The JIT Inspector is some-kind of internal tool which is not a priority, and is frequently broken, as we add/remove/modify JITs.

I think what would be even more interesting on this axes would be to provide an API (possibly integrated with the dev tools) which somehow return a list of possible enhancement based on the internal counters and on the compilation choices (polymorphism, type). Using this interface with different verbosity level can result in the same out-come as what the JIT-Inspector is reporting.

The main reason why the JIT-Inspector does not have a lot of love lately is because its output is extremely tie to the internal representation, and changes to the internal representation / process need to be instrumented as the changes are made, which is not a priority.

On Wed 17 Apr 2013 09:43:47 AM PDT, Luke Wagner wrote:
> Hi Wei Wu,
>
> Thank you for your interest! Bug 854627 may be a pretty frustrating GSoC project and first bug on our JS engine in general; it'll mostly require a significant amount of refactoring that depends on knowledge of how the JS engine works. Something in IonMonkey may be more appropriate; perhaps Nicolas has some thoughts on this?
>
> Cheers,
> Luke

They are multiple projects which might be of interest for IonMonkey, such as:

- Clarifying our heuristics, to be able to make guesses while we are compiling in IonMonkey, and recompile without the guarded assumptions if the bailout paths are too costly. Our current view is mostly black & white and only one bad use case can destroy the performances. We need to introduce some gray view, saying that we are compiling for the likely sub-set and accept bailouts as part of the normal lifetime of a script. As of today, IonMonkey is too much like a normal compiler, we should make it an assumption based compiler.


- Adding resume operations, such as an instruction can be moved to a later point in the control flow. One of the problem inherent to the imprecise typing that we have with JavaScript is that any code can break one of our assumption and cause an invalidation. In case of bailout, we need to resume the execution in in the interpreter, and thus we need to have executed everything before. With resume operations, we can delay an operation to a point where it is needed and add resume operations if we bailout before the computation. To give a support to what I attempt to explain:

function f() {
  var x = 0;
  for (var i = 0; i < 1000; i++) {
    x = … pure & inlined computation …(i);
    if (… unlikely condition independent of x …) {
      … use x …
      break;
    }
  }
}

In this function, x computation is worth moving under the if branch.

This optimization is a blocker for any optimization which can be done with the escape analysis.

- Adding profile guided optimization, the idea would be to profile which branches are used and to prune branches which are unused, either while generating the MIR Graph, or as a second optimization phase working on the graph.

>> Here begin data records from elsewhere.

(* ===== verification/Ingest.v ===== *)
(** * Companion reports

    [handleIngest], [updatePresence], [companionStates] of [dashboard/main.go]
    and [recordPresenceProfiles], [handleCapabilities] of
    [dashboard/control_plane.go]: what a signed batch of companion records may
    change. *)

From Stdlib Require Import SpecFloat.
From S2P Require Import Prelude GoStrings GoCrypto GoFloat Any Ini Topology Config DefaultConfig Files Ledger Bridge Prepare Transfer Registry Settings Health.

(** ** Presence *)

Record presenceEntry := mkPresence {
  pe_key : string;
  pe_xuid : string;
  pe_name : string;
  pe_server : string;
  pe_address : string;
  pe_sub_client : string;
  pe_last_seen : Z;
  pe_first_seen : Z;
  pe_last_type : string
}.
Definition no_presence : presenceEntry := mkPresence "" "" "" "" "" "" 0 0 "".

Definition presence_xuid (r : record) : string := firstNonempty [textField r "xuid"; textField r "XUID"].
Definition presence_name (r : record) : string :=
  firstNonempty [textField r "playerName"; textField r "player"; textField r "name"].
(** The key of a player; none without an id and a name. *)
Definition presence_key (serverID : string) (r : record) : option string :=
  if String.eqb (presence_xuid r) "" && String.eqb (presence_name r) "" then None
  else Some (if String.eqb (presence_xuid r) "" then serverID +:+ ":" +:+ to_lower (presence_name r) else presence_xuid r).

Definition presence_update (serverID key : string) (r : record) (now : Z) (entry : presenceEntry) : presenceEntry :=
  mkPresence key (presence_xuid r) (presence_name r) serverID
    (firstNonempty [textField r "address"; textField r "client"])
    (firstNonempty [textField r "subClientId"; textField r "subClient"])
    now (if pe_first_seen entry =? 0 then now else pe_first_seen entry) (textField r "type").

Definition presence_record (serverID : string) (now : Z) (values : gmap string presenceEntry) (r : record)
    : gmap string presenceEntry :=
  match presence_key serverID r with
  | None => values
  | Some key => <[key := presence_update serverID key r now (default no_presence (values !! key))]> values
  end.

Definition presence_retention : Z := 7 * 24 * 60 * 60 * 1000.
Definition prune_presence (now : Z) (values : gmap string presenceEntry) : gmap string presenceEntry :=
  filter (fun kv => (presence_retention <? wrap64 (now - pe_last_seen kv.2)) = false) values.

(** [values]: what [presence.json] holds, nothing when it does not decode. *)
Definition updatePresence (serverID : string) (records : list record) (now : Z) (values : gmap string presenceEntry)
    : gmap string presenceEntry :=
  prune_presence now (fold_left (presence_record serverID now) records values).

(** [scan]: the order of a map iteration. *)
Definition recently_seen (a b : presenceEntry) : Prop := pe_last_seen b <= pe_last_seen a.
#[export] Instance recently_seen_dec : RelDecision recently_seen.
Proof. intros a b. unfold recently_seen. apply _. Defined.
Definition presenceRecords (scan : list presenceEntry -> list presenceEntry) (values : gmap string presenceEntry) : list presenceEntry :=
  merge_sort recently_seen (scan (map snd (map_to_list values))).

Record presence_summary := mkSummary { ps_online : Z; ps_tracked : Z; ps_by_server : gmap string Z; ps_ttl_seconds : Z }.
Definition is_online (now ttl : Z) (e : presenceEntry) : bool := wrap64 (now - pe_last_seen e) <=? ttl.
Definition count_online (now ttl : Z) (acc : Z * gmap string Z) (e : presenceEntry) : Z * gmap string Z :=
  if is_online now ttl e then (acc.1 + 1, <[pe_server e := default 0 (acc.2 !! pe_server e) + 1]> acc.2) else acc.
Definition presenceSummary (scan : list presenceEntry -> list presenceEntry) (now ttl : Z) (values : gmap string presenceEntry)
    : presence_summary :=
  let records := presenceRecords scan values in
  let (online, by_server) := fold_left (count_online now ttl) records (0, ∅) in
  mkSummary online (Z.of_nat (length records)) by_server (Z.quot ttl 1000).

(** ** Profiles *)

Definition record_profile (scan : list transferRow -> list transferRow) (serverID : string) (now : Z) (l : ledger) (r : record)
    : ledger :=
  let xuid := textField r "xuid" in
  let name := firstNonempty [textField r "playerName"; textField r "player"] in
  if String.eqb xuid "" then l
  else confirmArrival scan (upsertProfile l xuid name serverID now) xuid serverID now.
Definition recordPresenceProfiles (scan : list transferRow -> list transferRow) (serverID : string) (updates : list record)
    (now : Z) (l : ledger) : ledger :=
  fold_left (record_profile scan serverID now) updates l.

(** ** Packet names *)

(** [names]: the packet catalogue. *)
Definition enrichPacketName (names : gmap string string) (r : record) : record :=
  let id := textField r "packetId" in
  let name := default "" (names !! id) in
  if String.eqb id "" || String.eqb name "" then r
  else
    let existing := trim_space (textField r "packetName") in
    let r := if negb (String.eqb existing "") && negb (has_prefix existing "Unknown packet #")
                && negb (String.eqb existing ("Packet #" +:+ id)) && negb (String.eqb existing name)
             then <["decodedPacketName" := AString existing]> r else r in
    <["packetNameSource" := AString "Mojang/bedrock-protocol-docs"]> (<["packetName" := AString name]> r).

(** ** One batch *)

Definition file_char (c : ascii) : bool := is_lower c || is_digit c || Ascii.eqb c "-" || Ascii.eqb c "_".
Fixpoint keep_file_chars (s : string) : string :=
  match s with
  | "" => ""
  | String c r => if file_char c then String c (keep_file_chars r) else keep_file_chars r
  end.
Definition safeFileID (value : string) : string :=
  let kept := keep_file_chars (to_lower value) in if String.eqb kept "" then "unknown" else kept.

Record ingest_acc := mkAcc {
  ia_log : list (string * record);
  ia_accepted : Z;
  ia_metrics : option record;
  ia_presence : list record
}.

Definition player_records (v : option any) : list record :=
  match v with Some (AArray l) => omap object_of l | _ => [] end.

Definition event_record (serverID : string) (r : record) : record :=
  list_to_map
    [("timestamp", default ANull (r !! "timestamp"));
     ("type", AString (firstNonempty [textField r "eventType"; "companion." +:+ textField r "type"]));
     ("severity", AString (firstNonempty [textField r "severity"; "info"]));
     ("message", AString (textField r "message")); ("serverId", AString serverID);
     ("player", AString (textField r "player")); ("xuid", AString (textField r "xuid"))].

(** A record of the batch.  [None]: a JSON null, whose map the handler cannot
    assign to: the request ends there ([Err]). *)
Definition ingest_record (names : gmap string string) (serverID : string) (received : Z) (acc : ingest_acc) (r : option record)
    : ingest_acc + ingest_acc :=
  match r with
  | None => inr acc
  | Some r =>
      let r := <["receivedAt" := ANumber (float_of_int received)]> (<["serverId" := AString serverID]> r) in
      inl (
      if String.eqb (textField r "type") "packet" then
        let r := <["layer" := AString "gameplay"]> r in
        let presence := if negb (String.eqb (textField r "xuid") "") || negb (String.eqb (textField r "playerName") "")
                        then ia_presence acc ++ [r] else ia_presence acc in
        let r := enrichPacketName names r in
        let r := if String.eqb (textField r "packetName") ""
                 then <["packetName" := AString ("Packet #" +:+ textField r "packetId")]> r else r in
        mkAcc (ia_log acc ++ [("gameplay-packets.jsonl", r)]) (ia_accepted acc + 1) (ia_metrics acc) presence
      else if String.eqb (textField r "type") "metrics" then
        mkAcc (ia_log acc) (ia_accepted acc + 1) (Some r) (ia_presence acc ++ player_records (r !! "players"))
      else if in_words (textField r "type") ["event"; "alert"] then
        mkAcc (ia_log acc ++ [("events.jsonl", event_record serverID r)]) (ia_accepted acc + 1) (ia_metrics acc) (ia_presence acc)
      else acc)
  end.

(** The loop; [clock]: the time each record is stamped with. *)
Fixpoint ingest_records (names : gmap string string) (serverID : string) (clock : nat -> Z) (i : nat) (acc : ingest_acc)
    (l : list (option record)) : ingest_acc + ingest_acc :=
  match l with
  | [] => inl acc
  | r :: l => match ingest_record names serverID (clock i) acc r with
              | inl acc => ingest_records names serverID clock (S i) acc l
              | inr acc => inr acc
              end
  end.

(** The replay cache, [presence.json], the ledger, the log lines written and
    the companions' state files by name. *)
Record hub := mkHub {
  hb_seen : gmap string Z;
  hb_presence : gmap string presenceEntry;
  hb_ledger : ledger;
  hb_log : list (string * record);
  hb_states : gmap string record
}.

Record ingest_payload := mkPayload { pl_server : string; pl_records : list (option record) }.

Inductive ingest_error :=
| IngestMethodNotAllowed
| BodyTooLarge
| IngestRefused (e : bridge_error)
| IngestInvalidJSON
| ServerMismatch.
Record ingest_reply := mkIngestReply { in_accepted : Z; in_server : string; in_received : Z; in_fingerprint : string }.
(** [Panicked]: the handler died; the connection is closed without a reply. *)
Inductive ingest_outcome := Panicked | Answered (r : response ingest_error ingest_reply).

(** When each reading of the clock happens. *)
Record ingest_times := mkTimes {
  it_fresh : Z;
  it_replay : Z;
  it_record : nat -> Z;
  it_presence : Z;
  it_profiles : Z;
  it_state : Z;
  it_reply : Z
}.

Section Ingest.
Context (secret_of : string -> string) (names : gmap string string) (decode : string -> option ingest_payload)
  (maxBody : Z) (scan : list transferRow -> list transferRow) (outcome : string -> save_outcome).

(** What a file holds after [os.WriteFile], whose error is ignored; a part of a
    JSON document reads as an empty one. *)
Definition save_record (path : string) (r : record) (states : gmap string record) : gmap string record :=
  match outcome path with
  | Saved => <[path := r]> states
  | NotOpened => states
  | CutShort => <[path := ∅]> states
  end.
Definition save_presence (old new : gmap string presenceEntry) : gmap string presenceEntry :=
  match outcome "presence.json" with Saved => new | NotOpened => old | CutShort => ∅ end.

Definition state_file (server : string) : string := "companion-state-" +:+ safeFileID server +:+ ".json".
Definition state_record (server : string) (metrics : record) (accepted now : Z) : record :=
  list_to_map
    [("timestamp", ANumber (float_of_int now)); ("serverId", AString server);
     ("metrics", AObject (map_to_list metrics)); ("connected", ABool true);
     ("recordsAccepted", ANumber (float_of_int accepted))].
Definition save_state (server : string) (metrics : option record) (accepted now : Z) (states : gmap string record)
    : gmap string record :=
  match metrics with
  | None => states
  | Some m =>
      let r := state_record server m accepted now in
      let states := save_record (state_file server) r states in
      if String.eqb server "kingdom" then save_record "companion-state.json" r states else states
  end.

Definition with_seen (h : hub) (seen : gmap string Z) : hub :=
  mkHub seen (hb_presence h) (hb_ledger h) (hb_log h) (hb_states h).
Definition with_log (h : hub) (l : list (string * record)) : hub :=
  mkHub (hb_seen h) (hb_presence h) (hb_ledger h) (hb_log h ++ l) (hb_states h).

(** After the loop: presence and profiles, then the state file. *)
Definition finish_ingest (t : ingest_times) (server : string) (acc : ingest_acc) (h : hub) : hub :=
  let h := with_log h (ia_log acc) in
  let h := match ia_presence acc with
           | [] => h
           | updates =>
               mkHub (hb_seen h) (save_presence (hb_presence h) (updatePresence server updates (it_presence t) (hb_presence h)))
                 (recordPresenceProfiles scan server updates (it_profiles t) (hb_ledger h)) (hb_log h) (hb_states h)
           end in
  mkHub (hb_seen h) (hb_presence h) (hb_ledger h) (hb_log h)
    (save_state server (ia_metrics acc) (ia_accepted acc) (it_state t) (hb_states h)).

A trivial way of doing so can just look at the jump target which have been visited so far. A more clever one might register the transition and use Markov chain to determine relations between branches, and duplicate a sub-part of the graph to improve constant propagation and the range analysis. Before doing anything fancy like the more-clever case we still need to check that this is worth it and see the benefit of other optimizations if we fold the graph.

Other case of smaller projects might be:

- Improving our Alias Analysis to take advantage of the type set (this might help a lot kraken benchmarks, by factoring out array accesses).

- Improve dummy functions used for asm.js boundaries. Asm.js needs to communicate with the DOM, and to do so it need some trampoline functions which are used as an interface with the DOM API. Such trampolines might transform typed arrays into strings or objects and serialize the result back into typed arrays.